Joined on 08/31/07
Excellent Price for a Gaming Laptop
Pros: Laptop replacement for my wife. i7 throttles from .93 ghz to 1.73 Ghz. Nvidia 240 is sweet. Plays Crysis on high at native resolution which is less than average resolution. My wife does not game. Had a video on Hulu, a DVD from my collection, several monitoring apps, iTunes and other things open and was using about 30% of the CPU. Sweet!
Cons: Massive Bloatware. I wiped the hardrive and started with a fresh OEM Win7 pro. Crysis increased temps to 85c GPU and 74c CPU so I would not recommend marathon Crysis sessions. Function key is the left most bottom key. Weird but not worth an egg.

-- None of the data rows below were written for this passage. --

(** * Cloudflare Access scripts: [enable_public_api.py] and [fix_zero_trust.py]

    A shallow embedding of the two scripts of the repository.  Both are
    short, top-to-bottom sequences of HTTP calls against the vendor
    Access API, with prints in between.  The embedding keeps

    - the JSON documents the scripts manipulate as a Python value type
      ([pyval]) together with the dynamically typed operations the
      scripts apply to them (subscripting, iteration, truthiness,
      [==] against a string literal, f-string formatting);
    - the effects as a state-and-exception monad over a [world] that
      holds the state of the remote service, the lines printed so far
      and the requests issued so far (in order);
    - the remote service as a parameter: a transition function
      [urlopen] on an arbitrary state type, and likewise the text
      functions of Python's library ([json.dumps], [json.loads], UTF-8).

    Properties of the requests a script issues are proved for every
    service.  Properties of the state of the service after a run are
    proved against [AccessAPI], a reference model of the vendor API
    written from section 6 of the specification.

    The file has five parts: the model, the vocabulary of the
    statements, the properties the specification states, further
    properties of the scripts, and worked examples. *)

From Stdlib Require Import List String Ascii Bool ZArith Lia.
From Stdlib Require Import Strings.Byte.
From Stdlib Require Import DecimalString DecimalZ.
Import ListNotations.
Local Open Scope list_scope.
Local Open Scope string_scope.
Set Warnings "-register-all".

(** ** Python values *)

(** JSON documents as Python sees them after [json.loads]: [None],
    booleans, integers, strings, lists, and dicts with string keys in
    insertion order.  Floats never occur in the documents the scripts
    build or inspect and are left out.  A Python [str] is a [string]
    here, its characters 8-bit code points. *)
Inductive pyval : Type :=
| PNone
| PBool (b : bool)
| PInt (z : Z)
| PStr (s : string)
| PList (l : list pyval)
| PDict (d : list (string * pyval)).

(** The exceptions the scripts can meet. *)
Inductive exn : Type :=
| TypeError
| KeyError (key : string)
| AttributeError
| UnicodeDecodeError
| JSONDecodeError
| URLError (reason : string).

Inductive result (A : Type) : Type :=
| Ret (a : A)
| Raise (e : exn).
Arguments Ret {A} a.
Arguments Raise {A} e.

Definition dquote : ascii := "034"%char.

Module Py.

(** [bool(v)], as used by [if data:], [if not api_app:] and
    [if existing_policy:]. *)
Definition truthy (v : pyval) : bool :=
  match v with
  | PNone => false
  | PBool b => b
  | PInt z => negb (Z.eqb z 0)
  | PStr s => negb (String.eqb s "")
  | PList l => match l with [] => false | _ => true end
  | PDict d => match d with [] => false | _ => true end
  end.

Fixpoint assoc (k : string) (d : list (string * pyval)) : option pyval :=
  match d with
  | [] => None
  | (k', v) :: d' => if String.eqb k k' then Some v else assoc k d'
  end.

(** [v[k]] for a string literal [k]: only a dict can be subscripted by
    a string; [None], numbers, lists and strings raise [TypeError], a
    dict without the key raises [KeyError]. *)
Definition subscript (v : pyval) (k : string) : result pyval :=
  match v with
  | PDict d => match assoc k d with
               | Some x => Ret x
               | None => Raise (KeyError k)
               end
  | _ => Raise TypeError
  end.

Fixpoint chars (s : string) : list pyval :=
  match s with
  | EmptyString => []
  | String c s' => PStr (String c EmptyString) :: chars s'
  end.

(** [iter(v)]: the elements a [for] loop or a generator expression
    walks through. *)
Definition iter (v : pyval) : result (list pyval) :=
  match v with
  | PList l => Ret l
  | PDict d => Ret (map (fun kv => PStr (fst kv)) d)
  | PStr s => Ret (chars s)
  | _ => Raise TypeError
  end.

(** [v == "literal"]: true exactly for the equal string. *)
Definition eq_str (v : pyval) (lit : string) : bool :=
  match v with
  | PStr s => String.eqb s lit
  | _ => false
  end.

Definition lower_char (c : ascii) : ascii :=
  let n := nat_of_ascii c in
  if (65 <=? n)%nat && (n <=? 90)%nat then ascii_of_nat (n + 32) else c.

(** [str.lower] on the ASCII letters; other characters stay. *)
Fixpoint lower_string (s : string) : string :=
  match s with
  | EmptyString => EmptyString
  | String c s' => String (lower_char c) (lower_string s')
  end.

(** [v.lower()]: only strings have the method. *)
Definition lower (v : pyval) : result string :=
  match v with
  | PStr s => Ret (lower_string s)
  | _ => Raise AttributeError
  end.

(** [needle in haystack] on strings. *)
Fixpoint contains (needle haystack : string) : bool :=
  String.prefix needle haystack ||
  match haystack with
  | EmptyString => false
  | String _ rest => contains needle rest
  end.

Fixpoint join (sep : string) (l : list string) : string :=
  match l with
  | [] => ""
  | [x] => x
  | x :: l' => x ++ sep ++ join sep l'
  end.

Definition hex_digit (n : nat) : ascii :=
  match n with
  | 0 => "0" | 1 => "1" | 2 => "2" | 3 => "3" | 4 => "4" | 5 => "5"
  | 6 => "6" | 7 => "7" | 8 => "8" | 9 => "9" | 10 => "a" | 11 => "b"
  | 12 => "c" | 13 => "d" | 14 => "e" | _ => "f"
  end%char.

(** The code points below 256 that [str.isprintable] rejects: the
    control characters below 32, 127 to 160 (DEL, the C1 controls and
    the no-break space) and 173 (the soft hyphen). *)
Definition unprintable (n : nat) : bool :=
  (n <? 32)%nat || ((127 <=? n)%nat && (n <=? 160)%nat) || (n =? 173)%nat.

(** One character of [repr] of a string: backslash and the quote in
    use are escaped, tab, newline and return get their letter, every
    other unprintable character is written [\xhh]. *)
Definition repr_char (quote c : ascii) : string :=
  let n := nat_of_ascii c in
  if Ascii.eqb c "\" then "\\"
  else if Ascii.eqb c quote then String "\" (String quote "")
  else if (n =? 10)%nat then "\n"
  else if (n =? 13)%nat then "\r"
  else if (n =? 9)%nat then "\t"
  else if unprintable n
       then String "\" (String "x" (String (hex_digit (n / 16))
                                      (String (hex_digit (n mod 16)) "")))
  else String c "".

Fixpoint has_char (c : ascii) (s : string) : bool :=
  match s with
  | EmptyString => false
  | String c' s' => Ascii.eqb c c' || has_char c s'
  end.

Fixpoint repr_chars (quote : ascii) (s : string) : string :=
  match s with
  | EmptyString => ""
  | String c s' => repr_char quote c ++ repr_chars quote s'
  end.

(** [repr] of a string: single quotes, unless the text has a single
    quote and no double quote. *)
Definition repr_str (s : string) : string :=
  let quote : ascii :=
    if has_char "'" s && negb (has_char dquote s) then dquote else "'"%char in
  String quote (repr_chars quote s ++ String quote "").

Definition str_int (z : Z) : string := NilZero.string_of_int (Z.to_int z).

Fixpoint repr (v : pyval) : string :=
  match v with
  | PNone => "None"
  | PBool true => "True"
  | PBool false => "False"
  | PInt z => str_int z
  | PStr s => repr_str s
  | PList l => "[" ++ join ", " (map repr l) ++ "]"
  | PDict d =>
      "{" ++ join ", " (map (fun kv => match kv with
                                       | (k, x) => repr_str k ++ ": " ++ repr x
                                       end) d) ++ "}"
  end.

(** [str(v)], what an f-string placeholder [{v}] expands to. *)
Definition str (v : pyval) : string :=
  match v with
  | PStr s => s
  | _ => repr v
  end.

End Py.

(** ** Requests, the remote service and the standard library *)

(** [urllib.request.Request]: the fields the scripts set. *)
Record Request : Type := mkRequest {
  req_url : string;
  req_method : string;
  req_headers : list (string * string);
  req_data : option (list byte)
}.

Inductive verify_mode : Type := CERT_NONE | CERT_REQUIRED.

(** [ssl.SSLContext]: the two settings the scripts change. *)
Record SSLContext : Type := mkContext {
  check_hostname : bool;
  verify : verify_mode
}.

(** What [urllib.request.urlopen] does with a request: it returns a
    response whose [read()] gives [body]; or it raises [HTTPError]
    (the service answered with an error status, [e.read()] gives
    [body]); or it raises another [URLError] (no HTTP answer at all:
    name resolution, refused or broken connection). *)
Inductive outcome : Type :=
| Response (body : list byte)
| HTTPError (status : nat) (body : list byte)
| Failure (reason : string).

(** The remote service: some state and its reaction to a request. *)
Class Service : Type := {
  srv_state : Type;
  urlopen : Request -> SSLContext -> srv_state -> outcome * srv_state
}.

(** The functions of Python's standard library the scripts call on
    text: [json.dumps], [json.loads] ([None]: [JSONDecodeError]),
    [str.encode('utf-8')] and [bytes.decode('utf-8')] ([None]:
    [UnicodeDecodeError]). *)
Class PyLib : Type := {
  json_dumps : pyval -> string;
  json_loads : string -> option pyval;
  utf8_encode : string -> list byte;
  utf8_decode : list byte -> option string
}.

(** The bearer token is a credential; nothing below depends on its
    value, so it is kept out of the text of the model. *)
Class Credentials : Type := { TOKEN : string }.

(** ** The monad of the scripts *)

Section World.

Context {svc : Service}.

(** The state a run threads through: the service, what was printed
    (one entry per [print]) and the requests handed to [urlopen], both
    oldest first. *)
Record world : Type := mkWorld {
  remote : srv_state;
  stdout : list string;
  calls : list Request
}.

Definition M (A : Type) : Type := world -> result A * world.

Definition ret {A} (a : A) : M A := fun w => (Ret a, w).

Definition raise {A} (e : exn) : M A := fun w => (Raise e, w).

Definition bind {A B} (m : M A) (k : A -> M B) : M B :=
  fun w => match m w with
           | (Ret a, w') => k a w'
           | (Raise e, w') => (Raise e, w')
           end.

(** A pure computation that may raise. *)
Definition lift {A} (r : result A) : M A := fun w => (r, w).

Definition print (line : string) : M unit :=
  fun w => (Ret tt, mkWorld (remote w) (stdout w ++ [line])%list (calls w)).

Definition do_urlopen (req : Request) (context : SSLContext) : M outcome :=
  fun w => let (o, s) := urlopen req context (remote w) in
           (Ret o, mkWorld s (stdout w) (calls w ++ [req])%list).

Definition start (s : srv_state) : world := mkWorld s [] [].

End World.

Declare Scope py_scope.
Delimit Scope py_scope with py.
Notation "x <- m ;; k" := (bind m (fun x => k))
  (at level 61, m at next level, right associativity) : py_scope.
Notation "m ;; k" := (bind m (fun _ => k))
  (at level 61, right associativity) : py_scope.
Local Open Scope py_scope.

(** ** The API client *)

Section Client.

Context {svc : Service} {lib : PyLib} {cred : Credentials}.

Definition ACCOUNT_ID : string := "0f6a82c906336fc275932bf543fba961".

Definition BASE_URL : string :=
  "https://api.cloudflare.com/client/v4/accounts/" ++ ACCOUNT_ID ++ "/access/apps".

Definition HEADERS : list (string * string) :=
  [("Authorization", "Bearer " ++ TOKEN); ("Content-Type", "application/json")].

(** The request object [request] hands to [urlopen]: a body is
    attached only under [if data:]. *)
Definition build_request (method url : string) (data : pyval) : Request :=
  let req := mkRequest url method HEADERS None in
  if Py.truthy data
  then mkRequest (req_url req) (req_method req) (req_headers req)
                 (Some (utf8_encode (json_dumps data)))
  else req.

Definition unverified_context : SSLContext := mkContext false CERT_NONE.

(** [request(method, url, data=None)], the same function in both
    scripts.  Only [HTTPError] is caught. *)
Definition request (method url : string) (data : pyval) : M pyval :=
  let req := build_request method url data in
  let context := unverified_context in
  o <- do_urlopen req context ;;
  match o with
  | Response body =>
      match utf8_decode body with
      | None => raise UnicodeDecodeError
      | Some text =>
          match json_loads text with
          | Some v => ret v
          | None => raise JSONDecodeError
          end
      end
  | HTTPError _ body =>
      match utf8_decode body with
      | None => raise UnicodeDecodeError
      | Some text =>
          print ("Error " ++ method ++ " " ++ url ++ ": " ++ text) ;;
          ret PNone
      end
  | Failure reason => raise (URLError reason)
  end.

End Client.

(** ** Generator expressions and loops *)

(** [next((a for a in items if a[key] == lit), None)]: the generator is
    lazy, so [a[key]] is evaluated (and may raise) only up to and
    including the first match. *)
Fixpoint next_in (key lit : string) (l : list pyval) : result pyval :=
  match l with
  | [] => Ret PNone
  | a :: l' =>
      match Py.subscript a key with
      | Raise e => Raise e
      | Ret x => if Py.eq_str x lit then Ret a else next_in key lit l'
      end
  end.

Definition next_match (key lit : string) (items : pyval) : result pyval :=
  match Py.iter items with
  | Raise e => Raise e
  | Ret l => next_in key lit l
  end.

(** [any(p[key] == lit for p in items)], short-circuiting likewise. *)
Fixpoint any_in (key lit : string) (l : list pyval) : result bool :=
  match l with
  | [] => Ret false
  | p :: l' =>
      match Py.subscript p key with
      | Raise e => Raise e
      | Ret x => if Py.eq_str x lit then Ret true else any_in key lit l'
      end
  end.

Overall Review: I should have waited a month to buy this for the extra $100 off. No biggie though. Use the extra $100 to buy a Win7 pro OEM disk and you will be happy. Old lappy is going to My 9 year old with a fresh Ubuntu install. Seriously, check out other laptops with i7, GT240m and 4 gig ram. They can be as much as $1,200 to $1,400.
Update
Pros: It has pretty lights. Update to Brave Sir Robin previous review
Cons: Red LED on the front panel started blinking. The user guide says this is critical so I checked to see if all of my data was still there; all okay. So I decided to update the firmware. Went smooth until I went to rebuild the RAID 5 Arrray. Failed to build 6 or 7 times. Contacted Western Digital via email and they told me , get this, "they do not support RAID 5"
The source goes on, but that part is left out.